Cre lox recombination system A new technology can overcome the problem of blocked development. It allows one to study what happens when the gene is suddenly knocked out in adult cells (similar to a mutation that might contribute to cancer). It is useful for studying many important genes that are required for embryonic development. Cre: a recombinase isolated from bacteriophage lambda. It cleaves at all sites in a DNA sequence that have a specific lox site. Construct a cre gene driven by an inducible promoter such as metallothionine. Lox: genetically engineer the gene to be knocked out such that it is flanked by lox sites. Make one transgenic mouse for cre and another for lox. Breed the mice so that one pair is homozygous for lox and also has a cre gene. When these mice are treated with zinc, the metallothionine promoter is turned on and the cre recombinase that is produced in all cells cuts out the transgene flanked by lox sites. This creates a knockout in the adult mouse that would not be possible with conventional methods.
Promoter trapping Knockout mice are constructed by homologous recombination, targeted introduction of the transgene to a specific DNA sequence. However, most transgenic mice are constructed by nonhomologous recombination. The transgene can insert anywhere in the genome.

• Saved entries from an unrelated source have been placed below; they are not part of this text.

(* ===== verification/Charts.v ===== *)
(** * The charts: bars, horizontal bars, donuts

    [src/app/assets/javascripts/bar_chart.js] and [donut_chart.js].  The scales
    of d3 are parameters: a scale of numbers takes its domain and its range;
    a number is a rational, [None] is [NaN] (or [undefined]). *)

From Stdlib Require Import Ascii String QArith Qround Qabs Lqa.
From S2P Require Import Prelude.
From S2P Require Import JsStrings.
From S2P Require Import Helpers.
From S2P Require Import Bootpag.
From S2P Require Import Dom.

#[local] Open Scope string_scope.

Definition num := option Q.
Definition of_Z (z : Z) : num := Some (inject_Z z).
Definition num_sub (a b : num) : num := match a, b with Some a, Some b => Some (a - b)%Q | _, _ => None end.
Definition num_add (a b : num) : num := match a, b with Some a, Some b => Some (a + b)%Q | _, _ => None end.
Definition val_num (a : num) : val := match a with Some q => Num q | None => Str "NaN" end.
Definition nat_Q (n : nat) : Q := inject_Z (Z.of_nat n).

(** The scales, layouts and array functions of d3 the charts use. *)
Class Scales `{D3} := {
  linear : num * num -> Q * Q -> num -> num;
  linear_round : num * num -> Q * Q -> num -> num;
  log_scale : num * num -> Q * Q -> num -> num;
  time_round : Date * Date -> Q * Q -> Date -> num;
  bands : list string -> Q * Q -> string -> num;
  rangeBand : list string -> Q * Q -> Q;
  ordinal : list string -> list string -> string -> string;
  d3_max : list num -> num;
  d3_min : list num -> num;
  formatFixedQ : num -> string;
  pie_arcs : list num -> list string
}.

(** [numberWithDelimiter] as a text. *)
Definition delimited `{Scales} (v : num) : val :=
  match v with
  | Some q => if Qeq_bool q 0 then Null else Str (formatFixedQ v)
  | None => Str (formatFixedQ v)
  end.

Definition tr (x y : string) : val := Str ("translate(" ++ x ++ "," ++ y ++ ")").

(** ** bar_chart.js *)

Module Bar.
Section chart.
Context `{Scales}.

Definition width : Z := 250.
Definition height : Z := 100.

(** An entry of the nested data. *)
Record entry := Entry { key : string; values : string -> num }.

(** The variables of the page that loads the script. *)
Context (startDate endDate startTime : Date).

Definition x_scale (format : string) : Date -> num :=
  if String.eqb format "days" then time_round (startDate, endDate) (0%Q, inject_Z width)
  else time_round (startTime, endDate) (0%Q, inject_Z width).
Definition y_scale (data : list entry) (count format : string) : num -> num :=
  let vs := map (fun d => values d count) data in
  if String.eqb format "days" then linear_round (d3_min vs, d3_max vs) (inject_Z height, 0%Q)
  else linear_round (of_Z 0, d3_max vs) (inject_Z height, 0%Q).

Definition bar_class (format : string) (d : entry) : string :=
  if String.eqb format "days" then
    let weekNumber := formatWeek (parse_date (key d ++ "T12:00:00Z")) in
    if (weekNumber mod 2 =? 0)%Z then "bar viewed" else "bar viewed-alt"
  else
    let hour := formatHour (parse_date (key d ++ ":00:01Z")) in
    if ((11 <=? hour) && (hour <=? 22))%Z then "bar viewed-alt" else "bar viewed".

Sometimes this creates a problem if the transgene integrates into and disrupts an important gene. Promoter trapping is a variation of transgenic mice developed by nonhomologous recombination. It is designed to identify and isolate genes that are expressed in specific tissues during development. Promoter: a regulatory sequence that precedes all genes. It binds specific transcription factors and turns genes on or off during cell differentiation. In promoter trapping, the transgene consists of a reporter gene (lacZ) that has no promoter and can not be expressed. When this gene is transfected into a stem cell, it integrates randomly into different areas of DNA. If one of these areas is a promoter for a tissue specific gene, the embryo will be colored blue in a selected area (its promoter drives the lacZ transgene). If the transgene is also tagged with a small piece of non mouse DNA, the interrupted gene can be isolated and cloned.

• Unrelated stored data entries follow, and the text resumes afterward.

(** The crossfilter of the page: its dimensions, groups and [groupAll]. *)
Definition page_crossfilter (data : list req) : js (cf * nat * nat * list (nat * nat)) :=
  s ← crossfilter (X:=num) None None typed data;
  '(s, all) ← groupAll s;
  '(s, date) ← CfCore.dimension (X:=num) None None typed s by_date;
  '(s, _) ← CfCore.group (X:=num) None typed s date (fun d => d);
  '(s, hour) ← CfCore.dimension (X:=num) None None typed s by_hour;
  '(s, hours) ← CfCore.group (X:=num) None typed s hour math_floor;
  '(s, db_duration) ← CfCore.dimension (X:=num) None None typed s by_db_duration;
  '(s, db_durations) ← CfCore.group (X:=num) None typed s db_duration (floor_by 10);
  '(s, view_duration) ← CfCore.dimension (X:=num) None None typed s by_view_duration;
  '(s, view_durations) ← CfCore.group (X:=num) None typed s view_duration (floor_by 50);
  Ret (s, all, date, [(hour, hours); (db_duration, db_durations); (view_duration, view_durations)]).

Definition domains : list (num * num) := [(of_Z 0, of_Z 24); (of_Z 0, of_Z 6000); (of_Z 0, of_Z 6000)].

Definition page_charts (dims : list (nat * nat)) : list chart :=
  imap (fun i '((d, g), domain) => with_x domain (with_group g (with_dimension d (barChart i)))) (zip dims domains).

(** [crossfilterViz(data)]: [None] when there is nothing to show. *)
Definition crossfilterViz (divs : list string) (list_div : string) (data : option (list raw))
    : js (option state * list effect) :=
  match data with
  | Some ((_ :: _) as data) =>
      '(s, all, date, dims) ← page_crossfilter (coerced data);
      '(p, t) ← renderAll (State s all date (page_charts dims) divs list_div []);
      Ret (Some p, ([Dom (Cmd (All ".spinner") [Remove] [] None);
                     Dom (Cmd (All "#total") [Text (Str (formatNumber (size s)))] [] None)] ++ t)%list)
  | _ => Ret (None, no_requests)
  end.

(** [window.filter(filters)] *)
Fixpoint filter_charts (filters : list (option (num * num))) (cs : list chart) (s : cf) : js (cf * list chart) :=
  match filters, cs with
  | [], _ => Ret (s, cs)
  | _ :: _, [] => Throw "TypeError"
  | f :: filters, c :: cs =>
      '(s, c) ← chart_filter f c s;
      '(s, cs) ← filter_charts filters cs s;
      Ret (s, c :: cs)
  end.

Definition with_charts (p : state) (s : cf) (cs : list chart) : state :=
  State s (all p) (date p) cs (chart_divs p) (list_div p) (listed p).

Definition window_filter (filters : list (option (num * num))) (p : state) : js (state * list effect) :=
  '(s, cs) ← filter_charts filters (charts p) (request p);
  renderAll (with_charts p s cs).

Definition window_reset (i : nat) (p : state) : js (state * list effect) :=
  c ← get (charts p !! i);
  '(s, c) ← chart_filter None c (request p);
  renderAll (with_charts p s (<[i := c]> (charts p))).

(** The events of a chart's brush: the handler of the chart comes first, then
    [renderAll]. *)
Inductive brush_event := BrushStart | BrushMove (e : num * num) | BrushEnd.

Definition brushed (i : nat) (ev : brush_event) (p : state) : js (state * list effect) :=
  c ← get (charts p !! i);
  div ← get (chart_divs p !! i);
  match ev with
  | BrushStart => Ret (p, on_brushstart div)
  | BrushMove e =>
      '(s, c, t) ← on_brush (with_brush (set_extent e (the_brush c)) c) (request p);
      '(p, t') ← renderAll (with_charts p s (<[i := c]> (charts p)));
      Ret (p, (t ++ t')%list)
  | BrushEnd =>
      '(s, t) ← on_brushend div c (request p);
      '(p, t') ← renderAll (with_charts p s (charts p));
      Ret (p, (t ++ t')%list)
  end.

(** What happens to the page after it is loaded: a call of [window.filter] or
    [window.reset], or an event of the brush of chart [i]. *)
Inductive page_event :=
| Filters (filters : list (option (num * num)))
| ResetChart (i : nat)
| Brushed (i : nat) (ev : brush_event).

Definition handle (ev : page_event) (p : state) : js (state * list effect) :=
  match ev with
  | Filters filters => window_filter filters p
  | ResetChart i => window_reset i p
  | Brushed i ev => brushed i ev p
  end.

Definition query (p : params) : option string :=
  match p with
  | Some _ =>
      let q := read_attr p "data-query" in
      let key := read_attr p "data-key" in
      let query := encodeURI "/api/api_requests" in
      Some (if decide (q <> AStr "") then query ++ "?q=" ++ str_of_attr q
            else if decide (key <> AStr "") then query ++ "?key=" ++ str_of_attr key
            else query)
  | None => None
  end.

Definition loaded (divs : list string) (list_div : string) (error : bool) (api_requests : option (list raw))
    : js (option state * list effect) :=
  if error then Ret (None, [Warn]) else crossfilterViz divs list_div api_requests.
End page.
(** [i] is the answer of a search in [lo, hi) that prefers [better] indices. *)
Definition found (o : aobj A) (x : A) (lo hi : Z) (better : Z -> Z -> Prop) (i : Z) : Prop :=
  (i = -1 /\ forall j, lo <= j < hi -> is_at strict_eq o j x = false) \/
  (lo <= i < hi /\ is_at strict_eq o i x = true /\
   forall j, lo <= j < hi -> better j i -> is_at strict_eq o j x = false).

Lemma indexOf_first o x fromIndex : obj_ok o ->
  wp (indexOf strict_eq o x fromIndex)
     (found o x (search_from (size o) fromIndex) (size o) Z.lt).
Proof.
  intros [Hsz _]. unfold indexOf. rewrite to_uint32_small by done.
  destruct (Z.eqb_spec (size o) 0) as [E|E].
  { left. split; [done|]. intros j Hj. unfold search_from in Hj.
    destruct fromIndex as [n|]; [destruct (ToInteger n); try (destruct (decide _))|]; lia. }
  assert (0 <= search_from (size o) fromIndex) as Hlo.
  { unfold search_from. destruct fromIndex as [n|]; [|lia].
    destruct (ToInteger n); [lia..|]. destruct (decide _); lia. }
  assert (wp (loop (Datatypes.S (Z.to_nat (size o))) (fun i =>
          if negb (i <? size o) then Ret (inr (-1))
          else if is_at strict_eq o i x then Ret (inr i)
          else Ret (inl (i + 1))) (search_from (size o) fromIndex))
     (found o x (search_from (size o) fromIndex) (size o) Z.lt)) as G.
  { apply wp_loop with (Inv := fun i => search_from (size o) fromIndex <= i /\
      forall j, search_from (size o) fromIndex <= j < i -> is_at strict_eq o j x = false)
      (meas := fun i => Z.max 0 (size o - i)); [split; [lia|intros; lia]|lia|].
    intros i [Hi Hbefore]. destruct (Z.ltb_spec i (size o)); cbn [negb].
    - destruct (is_at strict_eq o i x) eqn:Ei; simpl.
      + right. split_and!; try lia; [done|]. intros j Hj Hlt. apply Hbefore. lia.
      + split; [|lia]. split; [lia|]. intros j Hj. destruct (decide (j = i)) as [->|]; [done|].
        apply Hbefore. lia.
    - left. split; [done|]. intros j Hj. apply Hbefore. lia. }
  unfold search_from in *. destruct fromIndex as [n|]; [|done].
  destruct (ToInteger n) as [| |z]; simpl.
  - left. split; [done|lia].
  - done.
  - destruct (Z.ltb_spec z 0), (decide (z < 0)); try lia; [|done]. by rewrite Z.max_comm.
Qed.

Lemma lastIndexOf_last o x fromIndex : obj_ok o ->
  wp (lastIndexOf strict_eq o x fromIndex)
     (found o x 0 (search_to (size o) fromIndex + 1) Z.gt).
Proof.
  intros [Hsz _]. unfold lastIndexOf. rewrite to_uint32_small by done.
  destruct (Z.eqb_spec (size o) 0) as [E|E].
  { left. split; [done|]. intros j Hj. unfold search_to in Hj.
    destruct fromIndex as [n|]; [destruct (ToInteger n); try (destruct (decide _))|]; lia. }
  assert (search_to (size o) fromIndex < size o) as Hhi.
  { unfold search_to. destruct fromIndex as [n|]; [|lia].
    destruct (ToInteger n); [lia..|]. destruct (decide _); lia. }
  assert (wp (loop (Datatypes.S (Z.to_nat (size o))) (fun i =>
          if negb (0 <=? i) then Ret (inr (-1))
          else if is_at strict_eq o i x then Ret (inr i)
          else Ret (inl (i - 1))) (search_to (size o) fromIndex))
     (found o x 0 (search_to (size o) fromIndex + 1) Z.gt)) as G.
  { apply wp_loop with (Inv := fun i => i <= search_to (size o) fromIndex /\
      forall j, i < j <= search_to (size o) fromIndex -> is_at strict_eq o j x = false)
      (meas := fun i => Z.max 0 (i + 1)); [split; [lia|intros; lia]|lia|].
    intros i [Hi Hafter]. destruct (Z.leb_spec 0 i); cbn [negb].
    - destruct (is_at strict_eq o i x) eqn:Ei; simpl.
      + right. split_and!; try lia; [done|]. intros j Hj Hgt. apply Hafter. lia.
      + split; [|lia]. split; [lia|]. intros j Hj. destruct (decide (j = i)) as [->|]; [done|].
        apply Hafter. lia.
    - left. split; [done|]. intros j Hj. apply Hafter. lia. }
  unfold search_to in *. destruct fromIndex as [n|]; [|simpl; by rewrite (proj2 (Z.ltb_ge _ _)) by lia].
  destruct (ToInteger n) as [| |z]; simpl.
  - rewrite (proj2 (Z.ltb_ge _ _)) by lia. done.
  - left. split; [done|]. intros; lia.
  - destruct (Z.ltb_spec (Z.min z (size o - 1)) 0), (decide (z < 0)); try lia; [|done].
    by replace (size o + Z.min z (size o - 1)) with (size o + z) by lia.
Qed.
End searching.

(** ** The properties *)

(** C29: [splice] on an array, or on an object used as one, holes included:
    with [start] and [deleteCount] clamped as ECMAScript 5 says, it returns;
    the cells before [start] stay, the items follow, the cells after those
    taken out come next, and the length is theirs; the cells taken out are
    returned in order, in an array of their own. *)
Theorem splice_reference {A} (o : aobj A) start deleteCount items :
  let s := splice_start (size o) start in
  let d := splice_count (size o) s deleteCount in
  obj_ok o -> size o - d + Z.of_nat (length items) < 2 ^ 32 ->
  exists o' r, splice o start deleteCount items = Ret (o', r) /\
    cells o' (spliced o s d items) /\
    size o' = size o - d + Z.of_nat (length items) /\ exotic o' = exotic o /\
    cut_out o s d r.
Proof.
  intros s d Hok Hfit.
  destruct (wp_elim _ _ (splice_wp o start deleteCount items Hok Hfit)) as ([o' r] & E & H).
  destruct H as (Hc & Hs & He & _ & Hr). by exists o', r.
Qed.

(** An array with a hole, from which two cells are taken. *)
Definition ex_sparse : aobj Z := Aobj {[0 := 10; 2 := 12; 3 := 13]} 4 true.

Lemma ex_sparse_ok : obj_ok ex_sparse.
Proof.
  split; [simpl; lia|]. intros _ i x. unfold ex_sparse. cbn [own size].
  rewrite !lookup_insert_Some, lookup_singleton_Some. lia.
Qed.

Lemma splice_reference_witness :
  exists o' r, splice ex_sparse (Num (-3)) (Num 2) [7] = Ret (o', r) /\
    cells o' (spliced ex_sparse 1 2 [7]) /\ size o' = 3 /\ exotic o' = true /\
    cut_out ex_sparse 1 2 r.
Proof.
  apply (splice_reference ex_sparse (Num (-3)) (Num 2) [7]); [apply ex_sparse_ok|vm_compute; done].
Defined.

Example splice_sparse :
  splice ex_sparse (Num (-3)) (Num 2) [7]
  = Ret (of_list [10; 7; 13], Aobj {[1 := 12]} 2 true).
Proof. vm_compute. reflexivity. Qed.

(** C30: The iteration methods, given a callback that leaves the object as it
    is but may keep a state and may throw, are folds over the values present,
    in increasing order of index (decreasing for [reduceRight]): each value is
    passed once with its index, holes are skipped, [every] and [some] stop at
    the first answer that decides, and the reductions without an initial value
    start from the first value or throw if there is none. *)
Theorem iteration_reference {A B V S} (o : aobj A) (s : S) (T : option V)
    (f : option V -> A -> Z -> S -> js (B * S)) (p : option V -> A -> Z -> S -> js (bool * S))
    (g : A -> A -> Z -> S -> js (A * S)) (initial : option A) :
  obj_ok o ->
  forEach (Some (readonly f)) T (o, s) = (s' ← each_ref (f T) o s; Ret (o, s')) /\
  map (Some (readonly f)) T (o, s)
    = ('(m, s') ← map_ref (f T) o s; Ret (Aobj m (size o) true, (o, s'))) /\
  filter (Some (readonly p)) T (o, s)
    = ('(l, s') ← filter_ref (p T) o s; Ret (of_list l, (o, s'))) /\
  every (Some (readonly p)) T (o, s) = ('(b, s') ← test_ref false (p T) o s; Ret (b, (o, s'))) /\
  some (Some (readonly p)) T (o, s) = ('(b, s') ← test_ref true (p T) o s; Ret (b, (o, s'))) /\
  reduce (Some (readonly2 g)) initial (o, s)
    = ('(x, s') ← fold_ref g "reduce of empty array with no initial value" initial
                    (entries o 0 (size o)) s; Ret (x, (o, s'))) /\
  reduceRight (Some (readonly2 g)) initial (o, s)
    = ('(x, s') ← fold_ref g "reduceRight of empty array with no initial value" initial
                    (reverse (entries o 0 (size o))) s; Ret (x, (o, s'))).
Proof.
  intros Hok. split_and!.
  - by apply forEach_visits.
  - by apply map_visits.
  - by apply filter_visits.
  - by apply every_tests.
  - by apply some_tests.
  - by apply reduce_folds.
  - by apply reduceRight_folds.
Qed.

(** Callbacks that count their calls, or subtract. *)
Definition ex_double (T : option Z) (v i n : Z) : js (Z * Z) := Ret (2 * v, n + 1).
Definition ex_below (T : option Z) (v i n : Z) : js (bool * Z) := Ret (v <? 12, n + 1).
Definition ex_minus (acc v i n : Z) : js (Z * Z) := Ret (acc - v, n + 1).

Lemma iteration_reference_witness :
  map (Some (readonly ex_double)) None (ex_sparse, 0)
    = Ret (Aobj {[0 := 20; 2 := 24; 3 := 26]} 4 true, (ex_sparse, 3)) /\
  every (Some (readonly ex_below)) None (ex_sparse, 0) = Ret (false, (ex_sparse, 2)) /\
  reduceRight (Some (readonly2 ex_minus)) None (ex_sparse, 0) = Ret (-9, (ex_sparse, 2)).
Proof.
  destruct (iteration_reference ex_sparse 0 None ex_double ex_below ex_minus None ex_sparse_ok)
    as (_ & -> & _ & -> & _ & _ & ->).
  vm_compute. done.
Defined.

(** C31: [indexOf] returns the least index, from the one asked for on, at which
    the value is, and [lastIndexOf] the greatest up to it; they return -1 if it
    is nowhere there, holes hold nothing, and negative starts count from the
    end. *)
Theorem search_reference {A} (strict_eq : A -> A -> bool) (o : aobj A) x fromIndex :
  obj_ok o ->
  (exists i, indexOf strict_eq o x fromIndex = Ret i /\
     found strict_eq o x (search_from (size o) fromIndex) (size o) Z.lt i) /\
  (exists i, lastIndexOf strict_eq o x fromIndex = Ret i /\
     found strict_eq o x 0 (search_to (size o) fromIndex + 1) Z.gt i).
Proof.
  intros Hok. split; apply wp_elim; [by apply indexOf_first|by apply lastIndexOf_last].
Qed.

Lemma search_reference_witness :
  (exists i, indexOf Z.eqb ex_sparse 12 (Some (Num (-2))) = Ret i /\
     found Z.eqb ex_sparse 12 2 4 Z.lt i) /\
  (exists i, lastIndexOf Z.eqb ex_sparse 12 (Some (Num (-2))) = Ret i /\
     found Z.eqb ex_sparse 12 0 3 Z.gt i).
Proof.
  apply (search_reference Z.eqb ex_sparse 12 (Some (Num (-2))) ex_sparse_ok).
Defined.

(** Called with [start] alone, the polyfill takes nothing out: the missing
    [deleteCount] counts as 0.  ([groupAll.dispose] of crossfilter calls [splice]
    in this way.) *)
Theorem splice_start_only {A} (l : list A) start :
  Z.of_nat (length l) < 2 ^ 32 -> splice (of_list l) start NaN [] = Ret (of_list l, of_list []).
Proof.
  intros Hl. pose proof (splice_start_range (Z.of_nat (length l)) start ltac:(lia)).
  rewrite splice_list; unfold splice_count; simpl; [|lia..].
  rewrite Z.min_l by lia. rewrite Z.add_0_r, take_drop. done.
Qed.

Embryos stained with -galactosidase indicate tissues where the enhancer is active enhancer for muscle cells in mouse enhancers for mesoderm cells in Drosophila
Transgenic mice in basic and applied science Analysis of gene regulatory regions: transgenic mice are often made with certain transcription factors or promoter sequences knocked out. This allows one to determine unequivocally that this DNA sequence is involved in tissue specific gene expression. Role of a specific gene in cancer: transgenic or knockout mice are constructed that overexpress or lack specific oncogenes or tumor suppressor genes, respectively. These mice are good tools to identify whether the genetically engineered mice are more sensitive to cancer. A model for human genetic diseases: When certain genes are knocked out in mice, the resulting phenotype often resembles a human inherited disease (i.e. loss of steel factor receptor in mice leads to a phenotype similar to piebaldism in humans). These mice are an excellent model to study how gene therapy can be used to restore the normal gene and correct the disease.